Reproduce exactly the lines below, from the first through the one containing "- split; [intros", and nothing more.

-*-

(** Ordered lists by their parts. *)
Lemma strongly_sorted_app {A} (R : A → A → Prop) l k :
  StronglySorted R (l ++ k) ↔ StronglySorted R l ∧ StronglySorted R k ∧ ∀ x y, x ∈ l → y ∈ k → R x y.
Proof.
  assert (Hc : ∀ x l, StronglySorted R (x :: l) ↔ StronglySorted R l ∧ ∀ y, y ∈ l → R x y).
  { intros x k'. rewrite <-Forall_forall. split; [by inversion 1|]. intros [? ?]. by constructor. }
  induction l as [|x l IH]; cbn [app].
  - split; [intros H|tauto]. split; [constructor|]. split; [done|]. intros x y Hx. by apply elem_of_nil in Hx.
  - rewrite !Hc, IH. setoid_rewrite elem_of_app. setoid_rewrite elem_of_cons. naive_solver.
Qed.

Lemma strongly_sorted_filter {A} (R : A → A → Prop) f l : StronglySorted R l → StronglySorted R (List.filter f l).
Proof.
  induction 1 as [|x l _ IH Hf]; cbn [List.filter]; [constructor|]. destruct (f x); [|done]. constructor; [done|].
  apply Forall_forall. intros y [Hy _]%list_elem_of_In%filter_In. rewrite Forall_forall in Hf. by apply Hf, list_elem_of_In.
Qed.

-*-

### Finished task:
(** Ordered lists by their parts. *)
Lemma strongly_sorted_app {A} (R : A → A → Prop) l k :
  StronglySorted R (l ++ k) ↔ StronglySorted R l ∧ StronglySorted R k ∧ ∀ x y, x ∈ l → y ∈ k → R x y.
Proof.
  assert (Hc : ∀ x l, StronglySorted R (x :: l) ↔ StronglySorted R l ∧ ∀ y, y ∈ l → R x y).
  { intros x k'. rewrite <-Forall_forall. split; [by inversion 1|]. intros [? ?]. by constructor. }
  induction l as [|x l IH]; cbn [app].
  - split; [intros H|tauto]. split; [constructor|]. split; [done|]. intros x y Hx. by apply elem_of_nil in Hx.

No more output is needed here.